Exercise details: Would you output the entries below only from the line containing "None => ret 0%nat" through the line containing "(mpd_checkoutRequestId (mp_details b))", exactly as they stand and with both ends included?

Supplied information:
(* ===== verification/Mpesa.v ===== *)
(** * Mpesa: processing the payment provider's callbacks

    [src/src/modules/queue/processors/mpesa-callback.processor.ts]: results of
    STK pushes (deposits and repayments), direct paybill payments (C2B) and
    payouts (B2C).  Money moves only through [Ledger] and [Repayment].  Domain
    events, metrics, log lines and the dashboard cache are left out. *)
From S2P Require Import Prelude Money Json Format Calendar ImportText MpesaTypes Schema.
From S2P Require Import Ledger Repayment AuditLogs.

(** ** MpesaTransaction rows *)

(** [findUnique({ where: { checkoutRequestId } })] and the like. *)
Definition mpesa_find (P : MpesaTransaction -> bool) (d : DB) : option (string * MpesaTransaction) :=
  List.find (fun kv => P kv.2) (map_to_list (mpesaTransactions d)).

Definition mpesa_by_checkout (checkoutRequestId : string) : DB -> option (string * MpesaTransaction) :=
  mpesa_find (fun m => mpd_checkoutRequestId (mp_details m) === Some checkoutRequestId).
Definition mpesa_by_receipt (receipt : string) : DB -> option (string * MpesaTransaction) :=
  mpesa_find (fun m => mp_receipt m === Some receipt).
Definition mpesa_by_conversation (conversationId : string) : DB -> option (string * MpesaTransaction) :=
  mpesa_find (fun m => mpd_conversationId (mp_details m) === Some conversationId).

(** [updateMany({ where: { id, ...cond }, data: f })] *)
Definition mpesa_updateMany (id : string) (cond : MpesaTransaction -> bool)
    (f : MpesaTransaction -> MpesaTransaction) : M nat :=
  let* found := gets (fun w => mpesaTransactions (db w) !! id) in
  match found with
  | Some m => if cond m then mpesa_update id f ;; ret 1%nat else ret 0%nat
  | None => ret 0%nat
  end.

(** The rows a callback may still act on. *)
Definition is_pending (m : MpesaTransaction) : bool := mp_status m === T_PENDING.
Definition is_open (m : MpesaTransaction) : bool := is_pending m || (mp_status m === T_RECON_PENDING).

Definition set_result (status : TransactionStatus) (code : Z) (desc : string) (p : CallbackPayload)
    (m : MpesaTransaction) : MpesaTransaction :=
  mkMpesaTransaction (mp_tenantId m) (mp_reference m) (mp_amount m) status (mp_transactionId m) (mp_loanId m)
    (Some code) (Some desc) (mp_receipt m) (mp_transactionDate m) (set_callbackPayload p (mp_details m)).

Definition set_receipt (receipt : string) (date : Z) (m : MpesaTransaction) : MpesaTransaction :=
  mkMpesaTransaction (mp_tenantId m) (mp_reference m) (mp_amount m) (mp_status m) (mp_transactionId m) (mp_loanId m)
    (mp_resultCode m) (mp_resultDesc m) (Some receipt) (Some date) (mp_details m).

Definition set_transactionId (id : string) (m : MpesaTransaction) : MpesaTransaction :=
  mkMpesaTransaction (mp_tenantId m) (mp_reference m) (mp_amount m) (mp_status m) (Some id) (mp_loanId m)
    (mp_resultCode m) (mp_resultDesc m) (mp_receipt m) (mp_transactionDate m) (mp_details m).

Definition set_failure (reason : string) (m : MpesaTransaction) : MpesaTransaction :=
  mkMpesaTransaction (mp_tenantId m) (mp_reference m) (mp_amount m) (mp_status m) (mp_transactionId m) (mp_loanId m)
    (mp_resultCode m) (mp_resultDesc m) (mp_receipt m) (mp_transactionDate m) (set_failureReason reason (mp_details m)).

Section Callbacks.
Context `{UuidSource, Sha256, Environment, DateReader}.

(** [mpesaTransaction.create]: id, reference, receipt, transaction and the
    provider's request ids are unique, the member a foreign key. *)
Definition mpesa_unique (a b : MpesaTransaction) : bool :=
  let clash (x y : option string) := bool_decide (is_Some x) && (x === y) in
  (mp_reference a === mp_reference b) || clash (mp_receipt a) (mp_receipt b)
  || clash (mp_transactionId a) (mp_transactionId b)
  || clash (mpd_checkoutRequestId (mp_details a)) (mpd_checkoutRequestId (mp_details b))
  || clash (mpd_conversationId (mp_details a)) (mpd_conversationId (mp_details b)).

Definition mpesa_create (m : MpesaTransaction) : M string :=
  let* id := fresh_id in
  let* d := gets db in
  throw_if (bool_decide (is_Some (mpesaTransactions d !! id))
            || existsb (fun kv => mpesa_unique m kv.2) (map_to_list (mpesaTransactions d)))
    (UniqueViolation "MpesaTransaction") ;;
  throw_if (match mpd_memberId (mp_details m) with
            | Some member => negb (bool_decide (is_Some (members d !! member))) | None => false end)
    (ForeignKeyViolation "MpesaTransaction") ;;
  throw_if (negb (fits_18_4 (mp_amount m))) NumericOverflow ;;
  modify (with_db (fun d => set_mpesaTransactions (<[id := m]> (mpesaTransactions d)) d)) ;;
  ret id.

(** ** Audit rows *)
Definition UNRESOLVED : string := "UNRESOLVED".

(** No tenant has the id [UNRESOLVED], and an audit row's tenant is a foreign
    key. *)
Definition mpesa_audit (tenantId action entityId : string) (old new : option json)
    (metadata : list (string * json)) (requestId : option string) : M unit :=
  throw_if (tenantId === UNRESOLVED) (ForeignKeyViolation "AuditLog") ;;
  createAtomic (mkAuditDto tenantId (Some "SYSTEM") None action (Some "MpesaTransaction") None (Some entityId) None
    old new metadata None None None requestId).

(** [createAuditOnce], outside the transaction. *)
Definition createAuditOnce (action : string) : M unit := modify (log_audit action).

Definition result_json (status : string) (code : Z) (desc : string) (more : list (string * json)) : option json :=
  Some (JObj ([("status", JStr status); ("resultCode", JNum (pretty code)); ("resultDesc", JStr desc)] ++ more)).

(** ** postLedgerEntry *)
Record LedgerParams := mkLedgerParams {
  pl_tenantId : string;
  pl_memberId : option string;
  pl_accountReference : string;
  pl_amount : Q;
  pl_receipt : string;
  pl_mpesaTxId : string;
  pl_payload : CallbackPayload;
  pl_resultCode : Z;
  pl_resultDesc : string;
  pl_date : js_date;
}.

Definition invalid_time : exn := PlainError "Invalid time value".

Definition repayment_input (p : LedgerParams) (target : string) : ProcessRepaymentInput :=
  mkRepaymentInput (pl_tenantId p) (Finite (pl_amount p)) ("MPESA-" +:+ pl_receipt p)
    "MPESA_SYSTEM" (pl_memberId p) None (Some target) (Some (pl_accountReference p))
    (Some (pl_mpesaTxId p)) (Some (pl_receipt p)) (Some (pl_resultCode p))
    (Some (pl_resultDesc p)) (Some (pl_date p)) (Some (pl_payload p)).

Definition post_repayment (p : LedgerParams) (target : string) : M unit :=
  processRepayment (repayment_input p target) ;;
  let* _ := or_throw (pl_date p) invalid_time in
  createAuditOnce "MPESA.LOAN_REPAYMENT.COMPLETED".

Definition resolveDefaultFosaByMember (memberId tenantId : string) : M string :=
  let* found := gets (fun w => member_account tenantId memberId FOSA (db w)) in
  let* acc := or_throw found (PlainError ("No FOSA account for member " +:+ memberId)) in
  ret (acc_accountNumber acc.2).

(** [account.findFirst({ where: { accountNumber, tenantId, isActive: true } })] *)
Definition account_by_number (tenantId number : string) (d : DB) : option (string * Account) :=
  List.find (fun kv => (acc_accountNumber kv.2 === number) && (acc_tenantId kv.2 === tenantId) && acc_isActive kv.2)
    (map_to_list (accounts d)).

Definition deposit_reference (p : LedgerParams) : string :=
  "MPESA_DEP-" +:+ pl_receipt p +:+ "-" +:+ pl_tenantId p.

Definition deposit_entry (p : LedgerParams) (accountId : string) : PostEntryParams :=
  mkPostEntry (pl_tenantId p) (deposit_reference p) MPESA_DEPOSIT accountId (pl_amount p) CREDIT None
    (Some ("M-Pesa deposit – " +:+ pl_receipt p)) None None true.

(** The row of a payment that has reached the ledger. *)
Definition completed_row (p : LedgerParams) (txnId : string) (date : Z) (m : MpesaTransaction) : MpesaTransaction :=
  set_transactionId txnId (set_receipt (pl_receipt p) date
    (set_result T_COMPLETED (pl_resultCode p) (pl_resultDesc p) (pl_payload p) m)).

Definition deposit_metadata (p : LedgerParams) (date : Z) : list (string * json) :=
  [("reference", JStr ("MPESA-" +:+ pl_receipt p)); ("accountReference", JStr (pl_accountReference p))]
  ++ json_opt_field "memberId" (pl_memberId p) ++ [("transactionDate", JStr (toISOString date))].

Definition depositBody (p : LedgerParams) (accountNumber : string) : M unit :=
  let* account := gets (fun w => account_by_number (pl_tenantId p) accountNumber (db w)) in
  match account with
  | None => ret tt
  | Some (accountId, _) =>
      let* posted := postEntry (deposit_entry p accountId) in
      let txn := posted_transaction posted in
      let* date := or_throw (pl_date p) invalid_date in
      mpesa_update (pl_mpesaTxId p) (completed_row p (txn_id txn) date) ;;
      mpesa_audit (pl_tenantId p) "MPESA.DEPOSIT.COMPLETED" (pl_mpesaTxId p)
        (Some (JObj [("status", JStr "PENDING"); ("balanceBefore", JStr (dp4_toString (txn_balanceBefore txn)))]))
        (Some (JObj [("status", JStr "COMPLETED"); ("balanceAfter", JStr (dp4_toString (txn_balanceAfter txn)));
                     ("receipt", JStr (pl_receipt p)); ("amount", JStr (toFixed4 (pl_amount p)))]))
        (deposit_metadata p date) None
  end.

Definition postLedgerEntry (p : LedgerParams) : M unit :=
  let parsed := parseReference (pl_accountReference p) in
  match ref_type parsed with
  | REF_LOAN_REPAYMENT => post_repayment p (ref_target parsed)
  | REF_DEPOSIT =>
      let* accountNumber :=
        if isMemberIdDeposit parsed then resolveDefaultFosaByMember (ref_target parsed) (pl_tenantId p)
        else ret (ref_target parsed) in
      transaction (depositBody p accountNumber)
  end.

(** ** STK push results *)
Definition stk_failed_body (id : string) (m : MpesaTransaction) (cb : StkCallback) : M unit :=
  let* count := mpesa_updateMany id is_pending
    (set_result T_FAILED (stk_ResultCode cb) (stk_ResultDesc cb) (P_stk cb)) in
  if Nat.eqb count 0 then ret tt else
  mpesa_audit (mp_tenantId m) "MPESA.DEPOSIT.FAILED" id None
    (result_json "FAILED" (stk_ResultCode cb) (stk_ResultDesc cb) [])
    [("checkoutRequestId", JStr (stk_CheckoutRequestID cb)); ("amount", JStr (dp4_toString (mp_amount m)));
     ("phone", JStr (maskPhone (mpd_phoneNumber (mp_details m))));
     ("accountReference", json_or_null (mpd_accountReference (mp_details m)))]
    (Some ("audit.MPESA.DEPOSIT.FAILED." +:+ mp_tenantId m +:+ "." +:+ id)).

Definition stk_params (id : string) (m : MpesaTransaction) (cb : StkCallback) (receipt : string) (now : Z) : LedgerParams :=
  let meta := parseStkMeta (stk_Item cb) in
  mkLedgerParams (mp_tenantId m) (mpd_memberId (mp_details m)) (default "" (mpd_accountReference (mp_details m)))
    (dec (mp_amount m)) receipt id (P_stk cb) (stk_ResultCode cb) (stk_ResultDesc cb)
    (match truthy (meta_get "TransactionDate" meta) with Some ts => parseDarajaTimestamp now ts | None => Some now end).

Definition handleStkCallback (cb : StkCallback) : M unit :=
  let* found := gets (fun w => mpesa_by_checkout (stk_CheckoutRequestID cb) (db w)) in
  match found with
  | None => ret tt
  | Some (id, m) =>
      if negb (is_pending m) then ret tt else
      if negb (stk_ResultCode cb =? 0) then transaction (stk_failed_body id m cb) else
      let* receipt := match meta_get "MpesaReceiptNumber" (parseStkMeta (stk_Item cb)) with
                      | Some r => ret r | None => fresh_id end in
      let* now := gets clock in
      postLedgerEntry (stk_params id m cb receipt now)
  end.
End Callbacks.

* * *

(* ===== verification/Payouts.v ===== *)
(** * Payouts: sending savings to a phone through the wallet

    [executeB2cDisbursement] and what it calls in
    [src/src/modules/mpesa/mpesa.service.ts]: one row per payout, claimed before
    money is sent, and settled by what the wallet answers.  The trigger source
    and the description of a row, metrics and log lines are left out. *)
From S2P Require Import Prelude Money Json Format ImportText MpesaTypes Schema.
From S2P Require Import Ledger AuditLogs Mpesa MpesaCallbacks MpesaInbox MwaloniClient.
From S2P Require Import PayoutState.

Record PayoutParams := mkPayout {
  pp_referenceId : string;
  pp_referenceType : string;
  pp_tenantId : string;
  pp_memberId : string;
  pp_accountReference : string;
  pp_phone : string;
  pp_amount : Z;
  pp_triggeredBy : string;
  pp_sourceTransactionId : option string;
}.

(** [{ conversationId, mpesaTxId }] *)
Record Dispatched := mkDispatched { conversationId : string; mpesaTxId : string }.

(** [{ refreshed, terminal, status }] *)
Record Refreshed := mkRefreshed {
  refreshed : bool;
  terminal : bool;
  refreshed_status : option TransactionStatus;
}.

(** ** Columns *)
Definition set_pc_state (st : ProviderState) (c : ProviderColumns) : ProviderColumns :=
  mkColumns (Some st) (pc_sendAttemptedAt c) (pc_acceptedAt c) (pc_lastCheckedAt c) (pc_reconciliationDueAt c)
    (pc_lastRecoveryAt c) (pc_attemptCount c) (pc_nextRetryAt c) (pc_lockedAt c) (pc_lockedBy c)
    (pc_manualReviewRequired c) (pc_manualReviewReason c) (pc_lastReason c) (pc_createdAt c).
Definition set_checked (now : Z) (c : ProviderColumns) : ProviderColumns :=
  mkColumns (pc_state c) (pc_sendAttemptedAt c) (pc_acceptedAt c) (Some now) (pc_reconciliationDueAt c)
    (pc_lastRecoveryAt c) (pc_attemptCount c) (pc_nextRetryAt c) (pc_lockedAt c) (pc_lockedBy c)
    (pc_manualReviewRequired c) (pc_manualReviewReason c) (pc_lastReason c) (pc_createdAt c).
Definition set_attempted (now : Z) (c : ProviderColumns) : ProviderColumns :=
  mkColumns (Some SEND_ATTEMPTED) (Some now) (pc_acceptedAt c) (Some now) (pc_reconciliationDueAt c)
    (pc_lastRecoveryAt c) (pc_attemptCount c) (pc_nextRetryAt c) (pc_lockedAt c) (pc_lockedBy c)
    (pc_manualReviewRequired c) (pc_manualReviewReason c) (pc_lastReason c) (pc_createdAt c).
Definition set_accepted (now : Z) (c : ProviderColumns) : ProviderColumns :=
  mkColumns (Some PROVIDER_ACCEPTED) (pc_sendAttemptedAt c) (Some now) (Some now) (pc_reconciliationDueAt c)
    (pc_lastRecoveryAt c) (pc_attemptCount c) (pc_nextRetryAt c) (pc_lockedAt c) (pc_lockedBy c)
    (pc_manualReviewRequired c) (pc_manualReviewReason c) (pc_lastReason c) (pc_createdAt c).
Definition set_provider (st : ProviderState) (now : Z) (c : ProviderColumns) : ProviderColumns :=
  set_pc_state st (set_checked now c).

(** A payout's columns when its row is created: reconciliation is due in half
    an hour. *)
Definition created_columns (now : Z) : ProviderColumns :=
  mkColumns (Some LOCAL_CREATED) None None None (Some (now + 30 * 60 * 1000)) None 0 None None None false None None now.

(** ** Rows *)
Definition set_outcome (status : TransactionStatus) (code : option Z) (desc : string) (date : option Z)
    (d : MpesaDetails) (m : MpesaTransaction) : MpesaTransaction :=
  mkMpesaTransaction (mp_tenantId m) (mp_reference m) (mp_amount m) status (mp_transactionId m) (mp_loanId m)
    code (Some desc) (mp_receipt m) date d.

==

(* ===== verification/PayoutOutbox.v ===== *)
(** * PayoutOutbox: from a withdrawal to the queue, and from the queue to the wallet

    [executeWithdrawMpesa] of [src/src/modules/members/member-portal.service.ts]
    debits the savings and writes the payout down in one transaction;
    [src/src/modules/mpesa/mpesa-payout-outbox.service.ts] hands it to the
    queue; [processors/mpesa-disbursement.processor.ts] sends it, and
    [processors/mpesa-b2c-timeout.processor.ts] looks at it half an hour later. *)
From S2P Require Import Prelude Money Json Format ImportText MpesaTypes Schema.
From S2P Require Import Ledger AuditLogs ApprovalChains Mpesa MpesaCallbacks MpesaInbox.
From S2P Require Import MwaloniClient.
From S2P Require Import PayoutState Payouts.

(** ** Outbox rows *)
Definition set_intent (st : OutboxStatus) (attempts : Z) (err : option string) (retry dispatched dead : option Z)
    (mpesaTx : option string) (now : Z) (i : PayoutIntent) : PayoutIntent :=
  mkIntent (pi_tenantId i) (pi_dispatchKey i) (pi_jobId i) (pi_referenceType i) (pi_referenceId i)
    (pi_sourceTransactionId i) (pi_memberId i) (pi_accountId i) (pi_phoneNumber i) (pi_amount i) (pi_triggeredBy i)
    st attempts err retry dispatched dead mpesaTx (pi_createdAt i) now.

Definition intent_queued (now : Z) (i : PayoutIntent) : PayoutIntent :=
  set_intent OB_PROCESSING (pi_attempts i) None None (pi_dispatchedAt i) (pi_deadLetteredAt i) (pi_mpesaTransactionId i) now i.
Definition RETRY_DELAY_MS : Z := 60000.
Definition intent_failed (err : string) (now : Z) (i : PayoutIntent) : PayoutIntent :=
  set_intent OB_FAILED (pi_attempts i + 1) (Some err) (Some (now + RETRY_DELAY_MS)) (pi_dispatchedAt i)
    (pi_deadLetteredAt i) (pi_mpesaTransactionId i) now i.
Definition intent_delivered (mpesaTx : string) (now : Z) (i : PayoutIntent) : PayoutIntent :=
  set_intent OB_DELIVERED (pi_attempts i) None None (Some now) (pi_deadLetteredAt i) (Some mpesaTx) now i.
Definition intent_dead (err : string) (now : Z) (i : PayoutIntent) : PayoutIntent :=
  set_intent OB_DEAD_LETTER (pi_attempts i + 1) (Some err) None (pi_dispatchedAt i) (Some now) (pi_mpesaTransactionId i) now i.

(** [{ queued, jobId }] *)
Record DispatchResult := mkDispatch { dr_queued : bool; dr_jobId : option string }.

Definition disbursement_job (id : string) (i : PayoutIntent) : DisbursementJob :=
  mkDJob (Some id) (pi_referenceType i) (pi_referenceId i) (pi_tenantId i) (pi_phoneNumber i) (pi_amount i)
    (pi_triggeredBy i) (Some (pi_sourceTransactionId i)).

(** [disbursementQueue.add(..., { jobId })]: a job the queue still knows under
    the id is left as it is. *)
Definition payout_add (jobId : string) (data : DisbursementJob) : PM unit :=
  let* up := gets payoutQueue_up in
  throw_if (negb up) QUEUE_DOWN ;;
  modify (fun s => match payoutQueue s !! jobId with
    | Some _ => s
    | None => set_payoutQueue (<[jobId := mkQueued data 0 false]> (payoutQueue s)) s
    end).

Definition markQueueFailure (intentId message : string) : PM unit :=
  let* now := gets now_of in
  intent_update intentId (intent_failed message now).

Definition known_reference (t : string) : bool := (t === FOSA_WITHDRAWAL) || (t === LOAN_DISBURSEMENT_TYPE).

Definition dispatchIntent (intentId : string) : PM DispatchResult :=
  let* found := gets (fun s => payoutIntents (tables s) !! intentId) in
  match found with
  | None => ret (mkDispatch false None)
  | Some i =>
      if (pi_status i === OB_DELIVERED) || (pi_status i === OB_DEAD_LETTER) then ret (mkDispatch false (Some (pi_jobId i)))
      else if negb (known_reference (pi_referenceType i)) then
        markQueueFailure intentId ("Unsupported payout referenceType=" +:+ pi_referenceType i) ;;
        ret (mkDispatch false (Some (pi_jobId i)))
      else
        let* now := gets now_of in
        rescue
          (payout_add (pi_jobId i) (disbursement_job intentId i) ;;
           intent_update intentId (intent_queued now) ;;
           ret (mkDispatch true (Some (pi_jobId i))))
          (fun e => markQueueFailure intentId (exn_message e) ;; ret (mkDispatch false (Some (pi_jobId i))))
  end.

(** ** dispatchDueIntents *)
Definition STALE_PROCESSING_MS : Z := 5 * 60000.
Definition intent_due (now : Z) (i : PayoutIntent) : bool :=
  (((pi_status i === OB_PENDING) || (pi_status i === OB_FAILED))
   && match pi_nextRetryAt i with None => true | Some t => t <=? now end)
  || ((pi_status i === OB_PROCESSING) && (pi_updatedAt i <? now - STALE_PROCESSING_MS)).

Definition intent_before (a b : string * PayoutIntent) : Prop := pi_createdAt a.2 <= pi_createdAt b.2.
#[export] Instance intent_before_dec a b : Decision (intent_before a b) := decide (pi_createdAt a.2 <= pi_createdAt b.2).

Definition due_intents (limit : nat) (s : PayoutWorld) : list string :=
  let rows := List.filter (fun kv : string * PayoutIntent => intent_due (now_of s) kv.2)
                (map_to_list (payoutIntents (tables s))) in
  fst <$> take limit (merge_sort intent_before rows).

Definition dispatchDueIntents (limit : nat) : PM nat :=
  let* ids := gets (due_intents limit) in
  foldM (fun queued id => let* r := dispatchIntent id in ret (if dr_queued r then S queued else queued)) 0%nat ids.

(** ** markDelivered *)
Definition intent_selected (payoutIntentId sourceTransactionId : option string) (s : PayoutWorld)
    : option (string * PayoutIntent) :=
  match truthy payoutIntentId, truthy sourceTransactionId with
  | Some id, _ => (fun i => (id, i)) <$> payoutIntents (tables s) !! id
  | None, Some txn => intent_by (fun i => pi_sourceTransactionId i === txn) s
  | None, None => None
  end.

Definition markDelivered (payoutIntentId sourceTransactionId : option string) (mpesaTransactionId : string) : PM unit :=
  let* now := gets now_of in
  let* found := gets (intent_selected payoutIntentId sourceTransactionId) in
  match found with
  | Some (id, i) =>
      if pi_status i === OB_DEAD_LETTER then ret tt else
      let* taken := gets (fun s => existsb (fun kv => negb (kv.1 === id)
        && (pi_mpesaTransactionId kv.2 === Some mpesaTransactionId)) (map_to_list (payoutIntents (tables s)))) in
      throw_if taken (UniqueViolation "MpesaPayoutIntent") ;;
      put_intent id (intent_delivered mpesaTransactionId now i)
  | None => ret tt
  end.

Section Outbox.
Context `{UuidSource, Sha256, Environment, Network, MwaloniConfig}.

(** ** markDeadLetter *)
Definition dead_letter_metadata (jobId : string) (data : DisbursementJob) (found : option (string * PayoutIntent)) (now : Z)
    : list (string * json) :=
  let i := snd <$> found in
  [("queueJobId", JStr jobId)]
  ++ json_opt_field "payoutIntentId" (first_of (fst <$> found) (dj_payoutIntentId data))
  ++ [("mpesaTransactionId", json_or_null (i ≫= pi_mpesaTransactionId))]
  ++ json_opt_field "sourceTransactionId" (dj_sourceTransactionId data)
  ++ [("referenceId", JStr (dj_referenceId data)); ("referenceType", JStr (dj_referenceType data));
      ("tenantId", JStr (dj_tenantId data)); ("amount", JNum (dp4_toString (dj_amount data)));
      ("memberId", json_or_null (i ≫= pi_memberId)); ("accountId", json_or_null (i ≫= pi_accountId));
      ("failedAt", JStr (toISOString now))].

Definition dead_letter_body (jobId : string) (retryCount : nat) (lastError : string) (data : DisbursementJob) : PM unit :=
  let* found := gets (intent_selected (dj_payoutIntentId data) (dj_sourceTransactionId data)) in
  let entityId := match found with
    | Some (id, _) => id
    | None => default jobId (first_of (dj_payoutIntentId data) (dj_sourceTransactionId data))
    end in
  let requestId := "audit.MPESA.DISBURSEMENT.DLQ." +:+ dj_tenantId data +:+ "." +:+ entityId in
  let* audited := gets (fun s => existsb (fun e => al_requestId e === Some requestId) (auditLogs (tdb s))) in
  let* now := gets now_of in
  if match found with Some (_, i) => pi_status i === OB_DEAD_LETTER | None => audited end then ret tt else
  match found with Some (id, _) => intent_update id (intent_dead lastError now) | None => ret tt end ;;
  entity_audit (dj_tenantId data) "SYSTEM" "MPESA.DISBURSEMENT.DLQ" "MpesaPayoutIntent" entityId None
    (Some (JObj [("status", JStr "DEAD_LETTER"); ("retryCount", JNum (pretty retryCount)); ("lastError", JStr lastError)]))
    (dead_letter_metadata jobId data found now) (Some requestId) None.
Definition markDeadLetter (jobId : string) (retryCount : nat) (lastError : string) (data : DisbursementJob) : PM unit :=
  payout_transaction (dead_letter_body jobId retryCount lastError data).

Answer to the problem:
  | None => ret 0%nat
  end.

(** The rows a callback may still act on. *)
Definition is_pending (m : MpesaTransaction) : bool := mp_status m === T_PENDING.
Definition is_open (m : MpesaTransaction) : bool := is_pending m || (mp_status m === T_RECON_PENDING).

Definition set_result (status : TransactionStatus) (code : Z) (desc : string) (p : CallbackPayload)
    (m : MpesaTransaction) : MpesaTransaction :=
  mkMpesaTransaction (mp_tenantId m) (mp_reference m) (mp_amount m) status (mp_transactionId m) (mp_loanId m)
    (Some code) (Some desc) (mp_receipt m) (mp_transactionDate m) (set_callbackPayload p (mp_details m)).

Definition set_receipt (receipt : string) (date : Z) (m : MpesaTransaction) : MpesaTransaction :=
  mkMpesaTransaction (mp_tenantId m) (mp_reference m) (mp_amount m) (mp_status m) (mp_transactionId m) (mp_loanId m)
    (mp_resultCode m) (mp_resultDesc m) (Some receipt) (Some date) (mp_details m).

Definition set_transactionId (id : string) (m : MpesaTransaction) : MpesaTransaction :=
  mkMpesaTransaction (mp_tenantId m) (mp_reference m) (mp_amount m) (mp_status m) (Some id) (mp_loanId m)
    (mp_resultCode m) (mp_resultDesc m) (mp_receipt m) (mp_transactionDate m) (mp_details m).

Definition set_failure (reason : string) (m : MpesaTransaction) : MpesaTransaction :=
  mkMpesaTransaction (mp_tenantId m) (mp_reference m) (mp_amount m) (mp_status m) (mp_transactionId m) (mp_loanId m)
    (mp_resultCode m) (mp_resultDesc m) (mp_receipt m) (mp_transactionDate m) (set_failureReason reason (mp_details m)).

Section Callbacks.
Context `{UuidSource, Sha256, Environment, DateReader}.

(** [mpesaTransaction.create]: id, reference, receipt, transaction and the
    provider's request ids are unique, the member a foreign key. *)
Definition mpesa_unique (a b : MpesaTransaction) : bool :=
  let clash (x y : option string) := bool_decide (is_Some x) && (x === y) in
  (mp_reference a === mp_reference b) || clash (mp_receipt a) (mp_receipt b)
  || clash (mp_transactionId a) (mp_transactionId b)
  || clash (mpd_checkoutRequestId (mp_details a)) (mpd_checkoutRequestId (mp_details b))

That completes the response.